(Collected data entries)
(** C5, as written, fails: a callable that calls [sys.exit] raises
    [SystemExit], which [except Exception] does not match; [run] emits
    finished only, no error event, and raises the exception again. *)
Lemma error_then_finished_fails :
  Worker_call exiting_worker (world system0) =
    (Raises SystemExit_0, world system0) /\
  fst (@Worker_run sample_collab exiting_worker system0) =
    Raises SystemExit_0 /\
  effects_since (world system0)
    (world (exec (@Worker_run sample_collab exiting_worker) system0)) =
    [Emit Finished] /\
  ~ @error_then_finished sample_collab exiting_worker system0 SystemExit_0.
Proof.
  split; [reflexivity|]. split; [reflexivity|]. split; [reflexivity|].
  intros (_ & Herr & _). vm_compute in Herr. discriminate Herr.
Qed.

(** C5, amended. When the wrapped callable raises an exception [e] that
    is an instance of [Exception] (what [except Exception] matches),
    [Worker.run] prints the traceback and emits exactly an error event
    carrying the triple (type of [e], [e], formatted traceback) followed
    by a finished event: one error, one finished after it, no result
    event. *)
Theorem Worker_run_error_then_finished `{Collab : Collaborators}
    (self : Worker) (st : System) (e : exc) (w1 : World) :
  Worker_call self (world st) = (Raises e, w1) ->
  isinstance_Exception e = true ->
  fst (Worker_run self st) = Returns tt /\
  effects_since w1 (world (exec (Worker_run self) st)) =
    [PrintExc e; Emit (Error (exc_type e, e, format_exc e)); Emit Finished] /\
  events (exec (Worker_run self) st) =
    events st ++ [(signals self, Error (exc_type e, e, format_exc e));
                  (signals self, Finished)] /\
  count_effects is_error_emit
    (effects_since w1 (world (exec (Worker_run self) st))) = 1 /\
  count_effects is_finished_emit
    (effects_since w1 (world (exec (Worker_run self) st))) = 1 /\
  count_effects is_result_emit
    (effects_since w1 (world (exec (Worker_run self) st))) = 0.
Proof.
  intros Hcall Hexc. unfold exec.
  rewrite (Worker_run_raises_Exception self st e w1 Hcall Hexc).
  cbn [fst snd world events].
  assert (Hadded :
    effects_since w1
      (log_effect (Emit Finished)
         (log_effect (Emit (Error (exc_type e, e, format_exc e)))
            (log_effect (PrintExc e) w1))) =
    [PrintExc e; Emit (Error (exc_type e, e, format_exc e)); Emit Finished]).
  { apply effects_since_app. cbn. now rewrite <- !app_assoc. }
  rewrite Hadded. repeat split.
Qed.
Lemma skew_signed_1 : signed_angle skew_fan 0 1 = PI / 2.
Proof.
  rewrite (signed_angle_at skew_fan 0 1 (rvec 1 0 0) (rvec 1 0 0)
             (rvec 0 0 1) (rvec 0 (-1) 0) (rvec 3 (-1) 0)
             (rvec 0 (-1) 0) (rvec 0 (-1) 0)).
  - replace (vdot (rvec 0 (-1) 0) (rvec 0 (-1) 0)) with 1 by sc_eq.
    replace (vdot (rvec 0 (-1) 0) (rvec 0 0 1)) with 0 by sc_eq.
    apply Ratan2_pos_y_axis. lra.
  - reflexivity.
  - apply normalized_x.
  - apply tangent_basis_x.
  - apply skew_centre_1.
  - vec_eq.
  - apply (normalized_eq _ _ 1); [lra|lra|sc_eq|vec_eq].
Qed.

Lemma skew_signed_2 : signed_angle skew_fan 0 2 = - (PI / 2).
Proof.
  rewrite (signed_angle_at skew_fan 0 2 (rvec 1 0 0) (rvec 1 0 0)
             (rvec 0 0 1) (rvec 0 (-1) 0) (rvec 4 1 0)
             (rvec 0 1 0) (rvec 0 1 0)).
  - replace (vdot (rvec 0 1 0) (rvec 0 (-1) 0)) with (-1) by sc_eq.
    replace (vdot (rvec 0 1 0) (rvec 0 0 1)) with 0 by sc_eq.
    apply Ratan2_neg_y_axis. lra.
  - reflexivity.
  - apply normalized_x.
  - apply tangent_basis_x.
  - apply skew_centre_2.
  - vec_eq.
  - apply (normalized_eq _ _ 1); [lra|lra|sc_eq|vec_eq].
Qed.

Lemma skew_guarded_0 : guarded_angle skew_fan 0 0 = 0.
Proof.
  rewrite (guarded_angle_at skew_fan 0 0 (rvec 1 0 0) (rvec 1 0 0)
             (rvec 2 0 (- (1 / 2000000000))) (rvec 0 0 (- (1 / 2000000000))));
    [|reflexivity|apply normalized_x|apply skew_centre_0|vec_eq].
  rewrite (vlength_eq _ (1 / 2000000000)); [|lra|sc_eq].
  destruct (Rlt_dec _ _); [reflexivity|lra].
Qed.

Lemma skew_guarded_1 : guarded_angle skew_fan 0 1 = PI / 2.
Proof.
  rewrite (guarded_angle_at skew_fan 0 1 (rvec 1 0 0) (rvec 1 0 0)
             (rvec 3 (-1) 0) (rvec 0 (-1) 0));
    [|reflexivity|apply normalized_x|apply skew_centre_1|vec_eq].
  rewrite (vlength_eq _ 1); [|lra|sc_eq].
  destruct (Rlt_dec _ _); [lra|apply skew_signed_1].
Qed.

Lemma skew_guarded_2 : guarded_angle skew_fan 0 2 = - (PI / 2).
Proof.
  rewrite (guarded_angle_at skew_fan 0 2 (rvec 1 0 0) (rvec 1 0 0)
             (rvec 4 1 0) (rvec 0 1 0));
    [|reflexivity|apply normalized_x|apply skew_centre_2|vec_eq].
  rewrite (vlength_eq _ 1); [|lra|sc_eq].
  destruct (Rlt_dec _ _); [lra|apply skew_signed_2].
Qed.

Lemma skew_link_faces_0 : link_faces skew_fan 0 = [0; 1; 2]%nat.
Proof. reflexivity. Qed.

**EXERCISE DESCRIPTION**
Transcribe the lines above precisely, keeping each one unchanged.

**ANSWER**
(** C5, as written, fails: a callable that calls [sys.exit] raises
    [SystemExit], which [except Exception] does not match; [run] emits
    finished only, no error event, and raises the exception again. *)
Lemma error_then_finished_fails :
  Worker_call exiting_worker (world system0) =
    (Raises SystemExit_0, world system0) /\
  fst (@Worker_run sample_collab exiting_worker system0) =
    Raises SystemExit_0 /\
  effects_since (world system0)
    (world (exec (@Worker_run sample_collab exiting_worker) system0)) =
    [Emit Finished] /\
  ~ @error_then_finished sample_collab exiting_worker system0 SystemExit_0.
Proof.
  split; [reflexivity|]. split; [reflexivity|]. split; [reflexivity|].
  intros (_ & Herr & _). vm_compute in Herr. discriminate Herr.
Qed.

(** C5, amended. When the wrapped callable raises an exception [e] that
    is an instance of [Exception] (what [except Exception] matches),
    [Worker.run] prints the traceback and emits exactly an error event
    carrying the triple (type of [e], [e], formatted traceback) followed
    by a finished event: one error, one finished after it, no result
    event. *)
Theorem Worker_run_error_then_finished `{Collab : Collaborators}
    (self : Worker) (st : System) (e : exc) (w1 : World) :
  Worker_call self (world st) = (Raises e, w1) ->
  isinstance_Exception e = true ->
  fst (Worker_run self st) = Returns tt /\
  effects_since w1 (world (exec (Worker_run self) st)) =
    [PrintExc e; Emit (Error (exc_type e, e, format_exc e)); Emit Finished] /\
  events (exec (Worker_run self) st) =
    events st ++ [(signals self, Error (exc_type e, e, format_exc e));
                  (signals self, Finished)] /\
  count_effects is_error_emit
    (effects_since w1 (world (exec (Worker_run self) st))) = 1 /\
  count_effects is_finished_emit
    (effects_since w1 (world (exec (Worker_run self) st))) = 1 /\
  count_effects is_result_emit
    (effects_since w1 (world (exec (Worker_run self) st))) = 0.
Proof.
  intros Hcall Hexc. unfold exec.
  rewrite (Worker_run_raises_Exception self st e w1 Hcall Hexc).
  cbn [fst snd world events].
  assert (Hadded :
    effects_since w1
      (log_effect (Emit Finished)
         (log_effect (Emit (Error (exc_type e, e, format_exc e)))
            (log_effect (PrintExc e) w1))) =
    [PrintExc e; Emit (Error (exc_type e, e, format_exc e)); Emit Finished]).
  { apply effects_since_app. cbn. now rewrite <- !app_assoc. }
  rewrite Hadded. repeat split.
Qed.
Lemma skew_signed_1 : signed_angle skew_fan 0 1 = PI / 2.
Proof.
  rewrite (signed_angle_at skew_fan 0 1 (rvec 1 0 0) (rvec 1 0 0)
             (rvec 0 0 1) (rvec 0 (-1) 0) (rvec 3 (-1) 0)
             (rvec 0 (-1) 0) (rvec 0 (-1) 0)).
  - replace (vdot (rvec 0 (-1) 0) (rvec 0 (-1) 0)) with 1 by sc_eq.
    replace (vdot (rvec 0 (-1) 0) (rvec 0 0 1)) with 0 by sc_eq.
    apply Ratan2_pos_y_axis. lra.
  - reflexivity.
  - apply normalized_x.
  - apply tangent_basis_x.
  - apply skew_centre_1.
  - vec_eq.
  - apply (normalized_eq _ _ 1); [lra|lra|sc_eq|vec_eq].
Qed.

Lemma skew_signed_2 : signed_angle skew_fan 0 2 = - (PI / 2).
Proof.
  rewrite (signed_angle_at skew_fan 0 2 (rvec 1 0 0) (rvec 1 0 0)
             (rvec 0 0 1) (rvec 0 (-1) 0) (rvec 4 1 0)
             (rvec 0 1 0) (rvec 0 1 0)).
  - replace (vdot (rvec 0 1 0) (rvec 0 (-1) 0)) with (-1) by sc_eq.
    replace (vdot (rvec 0 1 0) (rvec 0 0 1)) with 0 by sc_eq.
    apply Ratan2_neg_y_axis. lra.
  - reflexivity.
  - apply normalized_x.
  - apply tangent_basis_x.
  - apply skew_centre_2.
  - vec_eq.
  - apply (normalized_eq _ _ 1); [lra|lra|sc_eq|vec_eq].
Qed.

Lemma skew_guarded_0 : guarded_angle skew_fan 0 0 = 0.
Proof.
  rewrite (guarded_angle_at skew_fan 0 0 (rvec 1 0 0) (rvec 1 0 0)
             (rvec 2 0 (- (1 / 2000000000))) (rvec 0 0 (- (1 / 2000000000))));
    [|reflexivity|apply normalized_x|apply skew_centre_0|vec_eq].
  rewrite (vlength_eq _ (1 / 2000000000)); [|lra|sc_eq].
  destruct (Rlt_dec _ _); [reflexivity|lra].
Qed.

Lemma skew_guarded_1 : guarded_angle skew_fan 0 1 = PI / 2.
Proof.
  rewrite (guarded_angle_at skew_fan 0 1 (rvec 1 0 0) (rvec 1 0 0)
             (rvec 3 (-1) 0) (rvec 0 (-1) 0));
    [|reflexivity|apply normalized_x|apply skew_centre_1|vec_eq].
  rewrite (vlength_eq _ 1); [|lra|sc_eq].
  destruct (Rlt_dec _ _); [lra|apply skew_signed_1].
Qed.

Lemma skew_guarded_2 : guarded_angle skew_fan 0 2 = - (PI / 2).
Proof.
  rewrite (guarded_angle_at skew_fan 0 2 (rvec 1 0 0) (rvec 1 0 0)
             (rvec 4 1 0) (rvec 0 1 0));
    [|reflexivity|apply normalized_x|apply skew_centre_2|vec_eq].
  rewrite (vlength_eq _ 1); [|lra|sc_eq].
  destruct (Rlt_dec _ _); [lra|apply skew_signed_2].
Qed.

Lemma skew_link_faces_0 : link_faces skew_fan 0 = [0; 1; 2]%nat.
Proof. reflexivity. Qed.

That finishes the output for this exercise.